Há poucas semanas, em Nova York, aconteceu a terceira Tools of Change for Publishing Conference, encontro em que anualmente são debatidas as ferramentas tecnológicas que estão mudando o setor editorial americano – e, é claro, do mundo.

 

Mark Coker, fundador de uma das principais empresas de autopublicação de escritores independentes do Vale do Silício, a Smashwords, foi uma das estrelas do evento, no qual coordenou o painel “The Rise of E-books”.

 

Poucos dias antes do evento, eu entrevistei Coker para o caderno Ideias & Livros, do Jornal do Brasil.

 

No bate-papo, que no Cronópios segue, na íntegra, o empresário falou sobre a mudança de postura que o crescimento dos livros eletrônicos, comprovado por pesquisas recentes nos Estados Unidos, deve provocar em editoras e escritores.

 

 

***

 

De acordo com pesquisa publicada pela American Association of Publishers [AAP], os e-books ascenderam novamente, gerando crescimento anual nas vendas de 55% entre 2002 e 2007, versus o anêmico crescimento no comércio global de livros, de apenas 2,5%. Segundo o International Digital Publishing Forum [IDPF], a venda de e-books nos Estados Unidos cresceu 108% em novembro, enquanto as vendas globais da indústria diminuíram. O que representa esse aumento de interesse nos e-books, e como eles cabem nas estratégias para edição digital?

 

 

- Dez anos atrás, havia uma grande agitação a respeito de como e-books mudariam o mundo. Mas eles falharam no cumprimento de tais expectativas e foram considerados um fracasso. Falharam por diversas razões: primeiro, foram penalizados por usarem esquemas de Digital Rights Management [DRM, ou Gerenciamento de Direitos Digitais] para evitar cópia ilegal. Clientes odeiam o DRM, por tratá-los como criminosos e limitarem a sua capacidade para usufruir dos livros. Em segundo lugar, a tecnologia das telas ainda não estava suficientemente avançada para oferecer uma experiência agradável de leitura. Além disso, os preços eram demasiado elevados. Os editores tentavam cobrar por um livro digital o mesmo preço de livros impressos de capa dura. Por último, havia disponibilidade limitada de conteúdo. Hoje, começamos a ver esses problemas resolvidos ou melhorados. Editores que pensam à frente começam a dispensar o DRM, mas ainda temos um longo caminho pela frente. A tecnologia das telas melhorou drasticamente em todos os dispositivos, incluindo os leitores dedicados aos e-books, como Kindle e Sony Reader, os telefones inteligentes, como o iPhone, e os computadores pessoais de baixo custo. Os preços caíram, mas ainda precisamos de mais progressos. Por isso, é claro, a quantidade de conteúdos disponíveis no em e-books está explodindo.

 

Em seu artigo ‘A ascenção dos e-books’, publicado no final de janeiro no Teleread.org [blog dedicado aos e-books, bibliotecas digitais e tópicos relacionados], o senhor afirmou que os autores precisam começar a expor os seus livros nos domínios digitais. Por que isso é tão importante?

 

 

- A indústria editorial passa por uma dramática mudança, especialmente nos EUA. A desaceleração econômica mundial tem exacerbado os problemas estruturais fundamentais que já existem há muitos anos.
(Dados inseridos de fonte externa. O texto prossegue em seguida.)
Lemma Remove_correct_witness :
  exists fs fs' : FileSystem (SynchDisk ToyHost),
    Remove zero_garbage zero_words blank_entries fs sample_name = Ret (true, fs').
Proof.
  destruct sample_fs_one as (fs & b & d & s & h & Hi & _). exists fs.
  pose proof (Remove_correct zero_garbage zero_words blank_entries blank_header fs b d _ sample_name
    blank_garbage Hi sample_name_cstring) as HR.
  rewrite lookup_singleton_eq in HR. destruct HR as (fs' & _ & _ & HR & _). exists fs'. exact HR.
Defined.

Lemma data_survives_mount_witness :
  exists (fs fs1 : FileSystem (SynchDisk ToyHost)) f dv fs2 fs3 f' dv',
    Open zero_garbage blank_entries fs sample_name = Ret (fs1, Some f) /\
    WriteAt zero_garbage (dev fs1) f sample_text 150 20 = Ret (dv, 150) /\
    new_FileSystem zero_garbage zero_words blank_entries blank_header dv false = Ret fs2 /\
    Open zero_garbage blank_entries fs2 sample_name = Ret (fs3, Some f') /\
    ReadAt zero_garbage (dev fs3) f' 150 20 = Ret (dv', (150, sample_text)).
Proof.
  destruct sample_fs_one as (fs & b & d & s & h & Hi & Hn).
  destruct (data_survives_mount zero_garbage zero_words blank_entries blank_header fs b d _
    sample_name s h sample_text 150 20 blank_garbage Hi sample_name_cstring
    (lookup_singleton_eq _ _) ltac:(lia) ltac:(lia) ltac:(lia) eq_refl)
    as (fs1 & f & dv & HO & HW & _ & _ & fs2 & fs3 & f' & dv' & HM & HO' & HR).
  exists fs, fs1, f, dv, fs2, fs3, f', dv'.
  split; [exact HO|]. split; [exact HW|]. split; [exact HM|]. split; [exact HO'|exact HR].
Defined.
(** Closing descriptor 0 never ends.  After a file has been closed its slot
    keeps the ID 0, and [Close] calls itself: a later [Close(0)], which a user
    program can ask for, recurses for ever, whatever the fuel, in any table whose
    slots with ID 0 are empty.  Every other ID is dealt with by [close_fuel]
    levels. *)
Theorem Close_zero_diverges {H} `{HostOS H} (h : H) fs fs' j :
  wf_tables fs -> (forall i, 2 <= i < MAX_FILE -> cell (id fs) i = Some 0 -> empty_slot fs i) ->
  2 <= j < MAX_FILE -> emptied fs fs' j ->
  (forall fuel, Close fuel h fs' 0 = NoFuel) /\
  ((forall i, 2 <= i < MAX_FILE -> cell (name fs') i <> Some NWild) ->
    forall fid, fid <> 0 -> Close close_fuel h fs' fid <> NoFuel).
Proof.
  intros Hwf Hempty Hj He. split.
  - intros fuel. apply Close_zero; [apply He|exists j; split; [done|apply He]|].
    intros i Hi Hid. destruct (decide (i = j)) as [->|Hne]; [apply He|].
    destruct (em_others _ _ _ He i) as (E1 & E2 & _ & E4); [lia|done|]. rewrite E2 in Hid.
    destruct (Hempty i Hi Hid). split; congruence.
  - intros Hnw fid Hfid. apply Close_total; [apply He|done|done|].
    unfold open_count, close_fuel. eapply Nat.le_lt_trans; [apply length_filter|].
    rewrite length_seqZ. lia.
Qed.

(** The check for a file that is already open cannot find it.  Whichever side
    of the copy loop's assignment is evaluated first, the name stored by a
    successful [OpenMode] is not the C string it came from: looking the same name
    up again runs past the stored array, or does not match. *)
Theorem duplicate_open_missed {H} `{HostOS H} rhs_first g_char g_fd (h h1 : H) fs fs1 fileName s type fd :
  wf_tables fs -> holds_str fileName s -> s <> [] -> is_mode type ->
  (forall j, 2 <= j < MAX_FILE -> cell (name fs) j = Some NNull) ->
  (exists j, 2 <= j < MAX_FILE /\ cell (FileTable fs) j = Some FNull) ->
  os_open h s (type =? MODE_READWRITE) false = (h1, fd) ->
  OpenMode rhs_first g_char g_fd h fs fileName type = Ret (h1, fs1, fd) ->
  checkFileMode fs1 fileName type = if rhs_first then Fault else Ret false.
Proof.
  intros Hwf Hs Hne Hm Hnull (j0 & Hj0 & Hfree) Ho HO.
  assert (Hcheck : forall g, (forall j, 2 <= j < MAX_FILE -> cell (name g) j = Some NNull) ->
    checkFileMode g fileName type = Ret false).
  { intros g Hg. unfold checkFileMode. rewrite searchZ_one.
    destruct (searchZ_spec (fun _ => @None unit) 2 MAX_FILE (fun j =>
      let* b := name_matches g fileName type 0 j in Ret (if b then Some tt else None)))
      as [(j & a & _ & ? & _)|[_ ->]]; try done.
    intros j Hj. unfold name_matches. rewrite (get2_cell _ _ NNull) by (lia || auto). done. }
  rewrite (OpenMode_host _ _ _ h h1 fs fileName s type fd) in HO by auto.
  destruct (add_file_spec rhs_first g_char fs fileName s fd type Hwf Hs Hne)
    as [(j & fs1' & Hj & _ & E & Hop)|[Hno _]]; [|by destruct (Hno j0 Hj0)].
  rewrite E, rbind_Ret in HO. injection HO as ->.
  unfold checkFileMode. rewrite searchZ_one.
  assert (Hstep : forall i, 2 <= i < MAX_FILE -> name_matches fs1 fileName type 0 i =
    if decide (i = j) then if rhs_first then Fault else Ret false else Ret false).
  { intros i Hi. unfold name_matches. destruct (decide (i = j)) as [->|Hd].
    - rewrite (get2_cell _ _ (NArr (stored_name rhs_first s))), rbind_Ret by (lia || apply Hop).
      rewrite stored_name_strcmp by done. by destruct rhs_first.
    - destruct (op_others _ _ _ _ _ _ _ Hop i) as (_ & _ & _ & Ei); [lia|done|].
      rewrite (get2_cell _ _ NNull); [done|lia|]. rewrite Ei. auto. }
  clear -Hstep Hj. revert Hstep Hj. generalize 2. intros lo.
  remember (Z.to_nat (MAX_FILE - lo)) as n eqn:Hn. revert lo Hn.
  induction n as [|n IH]; intros lo Hn Hstep Hj; [lia|].
  rewrite searchZ_step, Hstep by lia. destruct (decide (lo = j)) as [->|Hd].
  - destruct rhs_first; [done|]. rewrite rbind_Ret, rbind_Ret.
    destruct (searchZ_spec (fun _ => @None unit) (j + 1) MAX_FILE (fun j =>
      let* b := name_matches fs1 fileName type 0 j in Ret (if b then Some tt else None)))
      as [(j' & a & _ & ? & _)|[_ ->]]; try done; [lia|].
    intros i Hi. rewrite Hstep by lia. by destruct (decide (i = j)).
  - rewrite rbind_Ret, rbind_Ret. apply IH; [lia| |lia]. intros i Hi. apply Hstep. lia.
Qed.
(* ===== verification/AddrSpace.v ===== *)
(** * Address spaces of user programs

    Model of userprog/addrspace.h and userprog/addrspace.cc with the object file
    format of userprog/noff.h, as built with RDATA: the identity page table,
    loading a program from a host file, starting it, and the kernel's own address
    translation.  [Execute] is modelled up to the call of [Machine::Run], which does
    not return.  The machine and the address space share the page table once it is
    installed; here the machine has its own copy from then on. *)

From S2P Require Import Prelude CString Machine Host FileSysStub.

Definition UserStackSize : Z := 1024.
Definition NOFFMAGIC : Z := 0xbadfad.

Record Segment : Type := mkSegment {
  virtualAddr : Z;
  inFileAddr : Z;
  size : Z
}.

Record NoffHeader : Type := mkNoff {
  noffMagic : Z;
  code : Segment;
  initData : Segment;
  readonlyData : Segment;
  uninitData : Segment
}.

(** [sizeof(NoffHeader)]: thirteen [int]s *)
Definition sizeofNoff : Z := 52.

(** The [k]-th [int] of an object. *)
Definition int_at (bs : list byte) (k : nat) : Z := s32 (le_combine (take 4 (drop (4 * k) bs))).

Definition segment_of (bs : list byte) (k : nat) : Segment :=
  mkSegment (int_at bs k) (int_at bs (k + 1)) (int_at bs (k + 2)).

Definition noff_of (bs : list byte) : NoffHeader :=
  mkNoff (int_at bs 0) (segment_of bs 1) (segment_of bs 4) (segment_of bs 7) (segment_of bs 10).

(** [WordToHost] takes and returns [unsigned int]. *)
Definition swap_int (z : Z) : Z := s32 (WordToHost (u32 z)).
Definition swap_segment (s : Segment) : Segment :=
  mkSegment (swap_int (virtualAddr s)) (swap_int (inFileAddr s)) (swap_int (size s)).

Definition SwapHeader (noffH : NoffHeader) : NoffHeader :=
  mkNoff (swap_int (noffMagic noffH)) (swap_segment (code noffH)) (swap_segment (initData noffH))
    (swap_segment (readonlyData noffH)) (swap_segment (uninitData noffH)).

Record AddrSpace : Type := mkSpace {
  pageTable : list TranslationEntry;
  numPages : Z
}.

Section addrspace.
Context {H : Type} `{HostOS H}.
(** What fresh memory and the member that the constructor does not set hold. *)
Variables (g_entry : nat -> TranslationEntry) (g_pages : Z) (g_char : nat -> byte).

(** The constructor, with the machine, whose memory is cleared. *)
Definition new_AddrSpace (m : Machine) : result (AddrSpace * Machine) :=
  let* pt := forZ 0 NumPhysPages (fun i pt => zset pt i (mkEntry i i true false false false))
    (uninit g_entry (Z.to_nat NumPhysPages)) in
  let* mem := zsplice (mainMemory m) 0 (replicate (Z.to_nat MemorySize) NUL) in
  Ret (mkSpace pt g_pages, set_mainMemory m mem).

(** One of the [if (size > 0) ReadAt(...)] of [Load]; the count that [ReadAt]
    returns is not looked at. *)
Definition load_segment (h : H) (f : StubFile.OpenFile) (mem : list byte) (s : Segment)
    : result (H * list byte) :=
  if size s >? 0 then
    let* (h, (_, bs)) := StubFile.ReadAt h f (size s) (inFileAddr s) in
    let* mem := zsplice mem (virtualAddr s) bs in
    Ret (h, mem)
  else Ret (h, mem).

(** The size of the address space; the sum of [int]s is made [unsigned]. *)
Definition space_size (noffH : NoffHeader) : Z :=
  u32 (size (code noffH) + size (readonlyData noffH) + size (initData noffH) +
       size (uninitData noffH) + UserStackSize).

(** [Load]: the flag is the result. *)
Definition Load (h : H) (sp : AddrSpace) (m : Machine) (fileName : list byte)
    : result (H * AddrSpace * Machine * bool) :=
  let* (h, executable) := Open h fileName in
  match executable with
  | None => Ret (h, sp, m, false)
  | Some f =>
      let* (h, (_, bs)) := StubFile.ReadAt h f sizeofNoff 0 in
      let* raw := zsplice (uninit g_char (Z.to_nat sizeofNoff)) 0 bs in
      let noffH := noff_of raw in
      let noffH :=
        if negb (noffMagic noffH =? NOFFMAGIC) && (WordToHost (u32 (noffMagic noffH)) =? NOFFMAGIC)
        then SwapHeader noffH else noffH in
      assert* (noffMagic noffH =? NOFFMAGIC) in
      let pages := divRoundUp (space_size noffH) PageSize in
      assert* (pages <=? NumPhysPages) in
      let* (h, mem) := load_segment h f (mainMemory m) (code noffH) in
      let* (h, mem) := load_segment h f mem (initData noffH) in
      let* (h, mem) := load_segment h f mem (readonlyData noffH) in
      let* h := StubFile.delete_OpenFile h f in
      Ret (h, mkSpace (pageTable sp) pages, set_mainMemory m mem, true)
  end.
End addrspace.

Definition InitRegisters (sp : AddrSpace) (m : Machine) : result Machine :=
  let* m := forZ 0 NumTotalRegs (fun i m => WriteRegister m i 0) m in
  let* m := WriteRegister m PCReg 0 in
  let* m := WriteRegister m NextPCReg 4 in
  WriteRegister m StackReg (s32 (u32 (numPages sp * PageSize - 16))).

Definition SaveState (sp : AddrSpace) : AddrSpace := sp.

Definition RestoreState (sp : AddrSpace) (m : Machine) : Machine :=
  mkMachine (registers m) (mainMemory m) (tlb m) (Some (pageTable sp)) (numPages sp)
    (singleStep m) (runUntilTime m).

(** [Execute] up to [machine->Run()]. *)
Definition Execute (sp : AddrSpace) (m : Machine) : result Machine :=
  let* m := InitRegisters sp m in
  Ret (RestoreState sp m).
(** The number -1000000000 comes back as 0. *)
Lemma print_then_read_witness :
  exists u' buf', SysReadNum (toy_console (typed (decimal (-1000000000)) ++ [newline])) =
    Ret (u', buf', 0).
Proof.
  destruct (print_then_read (toy_console []) (toy_console (typed (decimal (-1000000000)) ++ [newline]))
    (replicate 13 NUL) (-1000000000) [] (toy_wf _) (toy_wf _)) as [_ (u' & buf' & HR & _)].
  - unfold is_s32. lia.
  - reflexivity.
  - exact (toy_in _ eq_refl).
  - exists u', buf'. exact HR.
Defined.

Lemma string_echo_witness :
  exists t1 buf1 t2, SysReadString (toy_console (typed [104; 105])) (replicate 3 NUL) 2 = Ret (t1, buf1) /\
    SysPrintString t1 buf1 2048 = Ret t2 /\ t_out t2 = t_out (toy_console (typed [104; 105])) ++ typed [104; 105].
Proof.
  destruct (string_echo (toy_console (typed [104; 105])) (typed [104; 105]) [] (replicate 3 NUL) 2048
    (toy_wf _)) as [(t1 & buf1 & t2 & HR & _ & _ & _ & HP & _ & Ho) _].
  - repeat constructor; vm_compute; congruence.
  - apply (bool_decide_unpack _). vm_compute. exact I.
  - exact (toy_in _ eq_refl).
  - simpl. lia.
  - exists t1, buf1, t2. split; [exact HR|]. split; [exact HP|exact Ho].
Defined.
Como resultado, do lado dos editores, provavelmente veremos uma maior fusão entre as empresas (haverá poucas grandes), menos editores se expondo a grandes riscos com autores desconhecidos, e primeiras tiragens menores. Do lado da distribuição e vendas, veremos uma consolidação maior entre as livrarias, o que nos Estados Unidos significará menos lojas e menos prateleiras exibindo livros impressos. À medida que os e-books começarem a representar um aumento percentual nas vendas, é possível que isso aconteça à custa da venda de livros impressos. Mesmo se um, dois ou três pontos percentuais de vendas de impressos passem para os livros eletrônicos, as livrarias sentirão um impacto muito grande sobre os seus negócios, porque muitas lojas já estão lutando para manter o lucro. Entretanto, ainda não entendemos bem o impacto que os livros eletrônicos terão sobre os impressos. Se por um lado é possível que os e-books canibalizem as vendas dos impressos, também é possível que o efeito líquido seja que as vendas dos e-books ajudem a impulsionar as vendas de livros impressos, à medida que os leitores desejem adicionar edições impressas às suas bibliotecas. Tais mudanças terão um impacto dramático sobre os autores. Estamos prestes a ver muitos escritores talentosos ficarem órfãos de editores. Veremos também ser negada a estreantes talentosos a oportunidade de publicar em formato impresso nas principais editoras. Os blogs oferecem um roteiro útil para o que poderá acontecer com a autoria de livros digitais. Muitos dos primeiros blogueiros de cinco a dez anos atrás agora estão entre os mais populares da internet. O mesmo acontecerá com os autores.

 

Como é que os e-books socialmente publicados resolvem o problema dos custos dos livros?

 

– Livros impressos são um luxo caro, menos para os habitantes literatos mais ricos do mundo. Quando você olha a tradicional cadeia de abastecimento para um livro impresso, vários intermediários adicionam custos para o livro à medida que este faz o seu caminho do autor ao leitor. Muitos livros seguem o fluxo autor-agente-editora-gráfica-distribuidor-livreiro-cliente e, em seguida, há o custo do transporte de todos esses livros-feitos-de-árvores-mortas para frente e para trás. Quando um autor autopublica seu livro em formato digital, gera um colapso dramático na tradicional cadeia de abastecimento. Em muitos casos, a nova cadeia torna-se autor-cliente ou autor-livraria on-line-cliente ou, ainda, autor-distribuidora on-line-livraria on-line-cliente e, desde que bits e bytes digitais custam praticamente nada para serem enviados pela internet, grande parte do custo do livro é eliminado. Isso significa que autores de e-books autopublicados podem oferecer seus livros a um custo drasticamente menor por cópia, enquanto fazem um lucro maior por unidade. E quando o preço de qualquer coisa diminui, significa que o produto é comprável por um leque maior de clientes.

 

Que novas práticas comerciais os editores tradicionais deveriam adotar?

 

– Os editores precisam digitalizar rapidamente os seus catálogos, derrubar o DRM e adotar estruturas de preços mais razoáveis para seus livros digitais. Devem experimentar diferentes metodologias de venda digital. Podem considerar a oferta de assinaturas de seus catálogos, ou subgrupos de catálogos, ou ofertas de pacotes, ou combinar seus livros impressos com e-books. Há todo um número de permutações possíveis. É importante que os editores comecem a experimentar agora a ver o que funciona melhor para os seus negócios, seus autores e clientes.

 

Na indústria da música, temos visto um grande movimento em direção aos artistas indie que alavancam a democratizar a produção, comercialização e venda de música na internet. Isso começa a aparecer no mercado de livros. O que essa tendência pode significar para as editoras tradicionais?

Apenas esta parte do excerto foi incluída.